■ **Collected data entries**:
※

(** * qrz_lookup.py: session cache and callsign lookup

    A shallow embedding of [src/qrz_lookup.py].  The program talks to three
    things outside itself: the session file [./.qrz_session], the remote
    service behind [requests.get], and the terminal.  They are gathered in a
    [World] record that every operation threads through, together with the
    trace of what the program did to them.  A run ends in one of three ways:
    it returns a value, it leaves through [sys.exit], or an exception
    escapes; [outcome] keeps them apart.

    Conventions of the model.
    - Text is a [string] whose characters stand for code points below 256;
      [strip] follows [str.strip()] on that range.
    - Times are binary64 floating-point numbers (seconds since the epoch),
      as in Python, with the same subtraction, division and comparison;
      the clock is read from the world and the modelled operations take no
      time.
    - The XML parser and the local-time formatter are libraries, not code of
      the program: they are the section variables [fromstring] and
      [strftime], so every result holds for any parser and any time zone.
    - The session file, when it exists, is a regular file that can be read
      as text.  Reading it in text mode turns every CR LF and every lone CR
      into LF, as Python's universal newlines do; writing stores the
      characters as they are (POSIX).  The encoding is not modelled.
    - Standard output accepts every character the program prints. *)

From Stdlib Require Import String Ascii List ZArith Bool Lia PrimFloat.
Import ListNotations.
Local Open Scope string_scope.
Local Open Scope list_scope.

(** ** Text *)

(** [str.isspace] on one character, for code points below 256:
    TAB..CR, FS..US and SPACE (9..13, 28..32), NEL (133) and NBSP (160). *)
Definition is_space (c : ascii) : bool :=
  let n := N_of_ascii c in
  (((9 <=? n) && (n <=? 13)) || ((28 <=? n) && (n <=? 32))
   || (n =? 133) || (n =? 160))%N.

Fixpoint lstrip (s : string) : string :=
  match s with
  | EmptyString => EmptyString
  | String c s' => if is_space c then lstrip s' else s
  end.

Fixpoint rstrip (s : string) : string :=
  match s with
  | EmptyString => EmptyString
  | String c s' =>
      match rstrip s' with
      | EmptyString => if is_space c then EmptyString else String c EmptyString
      | r => String c r
      end
  end.

(** [s.strip()] *)
Definition strip (s : string) : string := rstrip (lstrip s).

(** Every character of [s] is white space. *)
Fixpoint all_space (s : string) : bool :=
  match s with
  | EmptyString => true
  | String c s' => is_space c && all_space s'
  end.

(** Carriage return and line feed. *)
Definition CR : ascii := ascii_of_nat 13.
Definition LF : ascii := ascii_of_nat 10.

(** What reading in text mode makes of the characters of a file: CR LF and
    a lone CR both become LF (universal newlines). *)
Fixpoint universal_newlines (s : string) : string :=
  match s with
  | EmptyString => EmptyString
  | String c s' =>
      if Ascii.eqb c CR then
        match s' with
        | String c' s'' =>
            if Ascii.eqb c' LF then String LF (universal_newlines s'')
            else String LF (universal_newlines s')
        | EmptyString => String LF EmptyString
        end
      else String c (universal_newlines s')
  end.

(** [s] holds a carriage return. *)
Fixpoint has_cr (s : string) : bool :=
  match s with
  | EmptyString => false
  | String c s' => Ascii.eqb c CR || has_cr s'
  end.

(** [s] is empty or starts with a character that is not white space. *)
Definition no_leading_space (s : string) : bool :=
  match s with
  | EmptyString => true
  | String c _ => negb (is_space c)
  end.

(** Python's truth value of a [str]: only the empty string is false. *)
Definition nonempty (s : string) : bool :=
  match s with
  | EmptyString => false
  | String _ _ => true
  end.

Fixpoint starts_with (p s : string) : bool :=
  match p, s with
  | EmptyString, _ => true
  | String a p', String b s' => Ascii.eqb a b && starts_with p' s'
  | String _ _, EmptyString => false
  end.

(** [sub in s] on two [str] values. *)
Fixpoint contains (sub s : string) : bool :=
  starts_with sub s ||
  match s with
  | EmptyString => false
  | String _ s' => contains sub s'
  end.

(** [sub] occurs somewhere inside [s]. *)
Definition occurs_in (sub s : string) : Prop :=
  exists pre post : string, s = (pre ++ sub ++ post)%string.

(** ** XML elements, as [xml.etree.ElementTree] presents them *)

(** An element has a tag, a text that is [None] when the element has no
    character data before its first child, and children in document order.
    Attributes and tails are never read by the program. *)
#[warnings="-register-all"]
Inductive Element : Type :=
| Elem (tag : string) (text : option string) (children : list Element).

Definition tag (e : Element) : string :=
  match e with Elem t _ _ => t end.

Definition text (e : Element) : option string :=
  match e with Elem _ x _ => x end.

Definition children (e : Element) : list Element :=
  match e with Elem _ _ cs => cs end.

(** [e.iter()]: the element itself, then its descendants, in document
    order. *)
Fixpoint iter_all (e : Element) : list Element :=
  match e with
  | Elem _ _ cs => e :: flat_map iter_all cs
  end.

(** The elements strictly below [e], in document order. *)
Definition descendants (e : Element) : list Element :=
  flat_map iter_all (children e).

Definition has_tag (t : string) (e : Element) : bool := String.eqb (tag e) t.

(** [root.iter(t)]: every element of the tree with tag [t], the root
    included. *)
Definition iter (t : string) (root : Element) : list Element :=
  filter (has_tag t) (iter_all root).

(** [root.find(".//t")]: the first element with tag [t] strictly below the
    root ([ElementPath] skips the context element itself), [None] when there
    is none. *)
Definition find (t : string) (root : Element) : option Element :=
  List.find (has_tag t) (descendants root).

(** ** The world outside the program *)

(** The session file: its modification time and the characters it holds. *)
Record File : Type := mkFile { mtime : float; raw : string }.

(** The content of the file as a read in text mode returns it. *)
Definition content (f : File) : string := universal_newlines (raw f).

(** The query parameters of one request, in the order the program gives
    them. *)
Definition params : Type := list (string * string).

(** What the program writes to standard output.  Each constructor is one
    [print] of the source; [OutUsernamePrompt] is the only one without a
    final newline. *)
Inductive output : Type :=
| OutUsernamePrompt               (* QRZ Username:  *)
| OutFailedKey                    (* Failed to get session key. *)
| OutBody (body : string)         (* the raw response text *)
| OutGotKey (key : string)        (* Got new session key: key *)
| OutUsingCached                  (* Using cached QRZ session. *)
| OutExpiredOrMissing             (* Session expired or missing - fetching new one. *)
| OutExpiredMidQuery.             (* QRZ session expired mid-query. Restart script. *)

(** What a run does to the world, in order. *)
Inductive event : Type :=
| Stdout (o : output)
| ReadStdin (line : string)
| Getpass (answer : string)
| HttpGet (q : params)
| FileWrite (data : string).

(** [session_file] is [None] when [./.qrz_session] does not exist.  [net n q]
    is what the service answers to the request [q] sent as the [n]-th
    request of the run: [None] when [requests.get] raises, the response body
    otherwise.  [stdin] and [tty] hold the lines the user will type at
    [input()] and at [getpass.getpass]. *)
Record World : Type := mkWorld {
  session_file : option File;
  clock : float;
  stdin : list string;
  tty : list string;
  net : nat -> params -> option string;
  sent : nat;
  trace : list event
}.

Definition log (ev : event) (w : World) : World :=
  mkWorld (session_file w) (clock w) (stdin w) (tty w) (net w) (sent w)
          (trace w ++ [ev]).

Definition set_session_file (f : option File) (w : World) : World :=
  mkWorld f (clock w) (stdin w) (tty w) (net w) (sent w) (trace w).

Definition set_stdin (l : list string) (w : World) : World :=
  mkWorld (session_file w) (clock w) l (tty w) (net w) (sent w) (trace w).

Definition set_tty (l : list string) (w : World) : World :=
  mkWorld (session_file w) (clock w) (stdin w) l (net w) (sent w) (trace w).

Definition count_request (w : World) : World :=
  mkWorld (session_file w) (clock w) (stdin w) (tty w) (net w) (S (sent w))
          (trace w).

※

■ **Exercise directions**: Your task is to retype all the records above with nothing left out.

■ **Answer to this exercise**:
(** * qrz_lookup.py: session cache and callsign lookup

    A shallow embedding of [src/qrz_lookup.py].  The program talks to three
    things outside itself: the session file [./.qrz_session], the remote
    service behind [requests.get], and the terminal.  They are gathered in a
    [World] record that every operation threads through, together with the
    trace of what the program did to them.  A run ends in one of three ways:
    it returns a value, it leaves through [sys.exit], or an exception
    escapes; [outcome] keeps them apart.

    Conventions of the model.
    - Text is a [string] whose characters stand for code points below 256;
      [strip] follows [str.strip()] on that range.
    - Times are binary64 floating-point numbers (seconds since the epoch),
      as in Python, with the same subtraction, division and comparison;
      the clock is read from the world and the modelled operations take no
      time.
    - The XML parser and the local-time formatter are libraries, not code of
      the program: they are the section variables [fromstring] and
      [strftime], so every result holds for any parser and any time zone.
    - The session file, when it exists, is a regular file that can be read
      as text.  Reading it in text mode turns every CR LF and every lone CR
      into LF, as Python's universal newlines do; writing stores the
      characters as they are (POSIX).  The encoding is not modelled.
    - Standard output accepts every character the program prints. *)

From Stdlib Require Import String Ascii List ZArith Bool Lia PrimFloat.
Import ListNotations.
Local Open Scope string_scope.
Local Open Scope list_scope.

(** ** Text *)

(** [str.isspace] on one character, for code points below 256:
    TAB..CR, FS..US and SPACE (9..13, 28..32), NEL (133) and NBSP (160). *)
Definition is_space (c : ascii) : bool :=
  let n := N_of_ascii c in
  (((9 <=? n) && (n <=? 13)) || ((28 <=? n) && (n <=? 32))
   || (n =? 133) || (n =? 160))%N.

Fixpoint lstrip (s : string) : string :=
  match s with
  | EmptyString => EmptyString
  | String c s' => if is_space c then lstrip s' else s
  end.

Fixpoint rstrip (s : string) : string :=
  match s with
  | EmptyString => EmptyString
  | String c s' =>
      match rstrip s' with
      | EmptyString => if is_space c then EmptyString else String c EmptyString
      | r => String c r
      end
  end.

(** [s.strip()] *)
Definition strip (s : string) : string := rstrip (lstrip s).

(** Every character of [s] is white space. *)
Fixpoint all_space (s : string) : bool :=
  match s with
  | EmptyString => true
  | String c s' => is_space c && all_space s'
  end.

(** Carriage return and line feed. *)
Definition CR : ascii := ascii_of_nat 13.
Definition LF : ascii := ascii_of_nat 10.

(** What reading in text mode makes of the characters of a file: CR LF and
    a lone CR both become LF (universal newlines). *)
Fixpoint universal_newlines (s : string) : string :=
  match s with
  | EmptyString => EmptyString
  | String c s' =>
      if Ascii.eqb c CR then
        match s' with
        | String c' s'' =>
            if Ascii.eqb c' LF then String LF (universal_newlines s'')
            else String LF (universal_newlines s')
        | EmptyString => String LF EmptyString
        end
      else String c (universal_newlines s')
  end.

(** [s] holds a carriage return. *)
Fixpoint has_cr (s : string) : bool :=
  match s with
  | EmptyString => false
  | String c s' => Ascii.eqb c CR || has_cr s'
  end.

(** [s] is empty or starts with a character that is not white space. *)
Definition no_leading_space (s : string) : bool :=
  match s with
  | EmptyString => true
  | String c _ => negb (is_space c)
  end.

(** Python's truth value of a [str]: only the empty string is false. *)
Definition nonempty (s : string) : bool :=
  match s with
  | EmptyString => false
  | String _ _ => true
  end.

Fixpoint starts_with (p s : string) : bool :=
  match p, s with
  | EmptyString, _ => true
  | String a p', String b s' => Ascii.eqb a b && starts_with p' s'
  | String _ _, EmptyString => false
  end.

(** [sub in s] on two [str] values. *)
Fixpoint contains (sub s : string) : bool :=
  starts_with sub s ||
  match s with
  | EmptyString => false
  | String _ s' => contains sub s'
  end.

(** [sub] occurs somewhere inside [s]. *)
Definition occurs_in (sub s : string) : Prop :=
  exists pre post : string, s = (pre ++ sub ++ post)%string.

(** ** XML elements, as [xml.etree.ElementTree] presents them *)

(** An element has a tag, a text that is [None] when the element has no
    character data before its first child, and children in document order.
    Attributes and tails are never read by the program. *)
#[warnings="-register-all"]
Inductive Element : Type :=
| Elem (tag : string) (text : option string) (children : list Element).

Definition tag (e : Element) : string :=
  match e with Elem t _ _ => t end.

Definition text (e : Element) : option string :=
  match e with Elem _ x _ => x end.

Definition children (e : Element) : list Element :=
  match e with Elem _ _ cs => cs end.

(** [e.iter()]: the element itself, then its descendants, in document
    order. *)
Fixpoint iter_all (e : Element) : list Element :=
  match e with
  | Elem _ _ cs => e :: flat_map iter_all cs
  end.

(** The elements strictly below [e], in document order. *)
Definition descendants (e : Element) : list Element :=
  flat_map iter_all (children e).

Definition has_tag (t : string) (e : Element) : bool := String.eqb (tag e) t.

(** [root.iter(t)]: every element of the tree with tag [t], the root
    included. *)
Definition iter (t : string) (root : Element) : list Element :=
  filter (has_tag t) (iter_all root).

(** [root.find(".//t")]: the first element with tag [t] strictly below the
    root ([ElementPath] skips the context element itself), [None] when there
    is none. *)
Definition find (t : string) (root : Element) : option Element :=
  List.find (has_tag t) (descendants root).

(** ** The world outside the program *)

(** The session file: its modification time and the characters it holds. *)
Record File : Type := mkFile { mtime : float; raw : string }.

(** The content of the file as a read in text mode returns it. *)
Definition content (f : File) : string := universal_newlines (raw f).

(** The query parameters of one request, in the order the program gives
    them. *)
Definition params : Type := list (string * string).

(** What the program writes to standard output.  Each constructor is one
    [print] of the source; [OutUsernamePrompt] is the only one without a
    final newline. *)
Inductive output : Type :=
| OutUsernamePrompt               (* QRZ Username:  *)
| OutFailedKey                    (* Failed to get session key. *)
| OutBody (body : string)         (* the raw response text *)
| OutGotKey (key : string)        (* Got new session key: key *)
| OutUsingCached                  (* Using cached QRZ session. *)
| OutExpiredOrMissing             (* Session expired or missing - fetching new one. *)
| OutExpiredMidQuery.             (* QRZ session expired mid-query. Restart script. *)

(** What a run does to the world, in order. *)
Inductive event : Type :=
| Stdout (o : output)
| ReadStdin (line : string)
| Getpass (answer : string)
| HttpGet (q : params)
| FileWrite (data : string).

(** [session_file] is [None] when [./.qrz_session] does not exist.  [net n q]
    is what the service answers to the request [q] sent as the [n]-th
    request of the run: [None] when [requests.get] raises, the response body
    otherwise.  [stdin] and [tty] hold the lines the user will type at
    [input()] and at [getpass.getpass]. *)
Record World : Type := mkWorld {
  session_file : option File;
  clock : float;
  stdin : list string;
  tty : list string;
  net : nat -> params -> option string;
  sent : nat;
  trace : list event
}.

Definition log (ev : event) (w : World) : World :=
  mkWorld (session_file w) (clock w) (stdin w) (tty w) (net w) (sent w)
          (trace w ++ [ev]).

Definition set_session_file (f : option File) (w : World) : World :=
  mkWorld f (clock w) (stdin w) (tty w) (net w) (sent w) (trace w).

Definition set_stdin (l : list string) (w : World) : World :=
  mkWorld (session_file w) (clock w) l (tty w) (net w) (sent w) (trace w).

Definition set_tty (l : list string) (w : World) : World :=
  mkWorld (session_file w) (clock w) (stdin w) l (net w) (sent w) (trace w).

Definition count_request (w : World) : World :=
  mkWorld (session_file w) (clock w) (stdin w) (tty w) (net w) (S (sent w))
          (trace w).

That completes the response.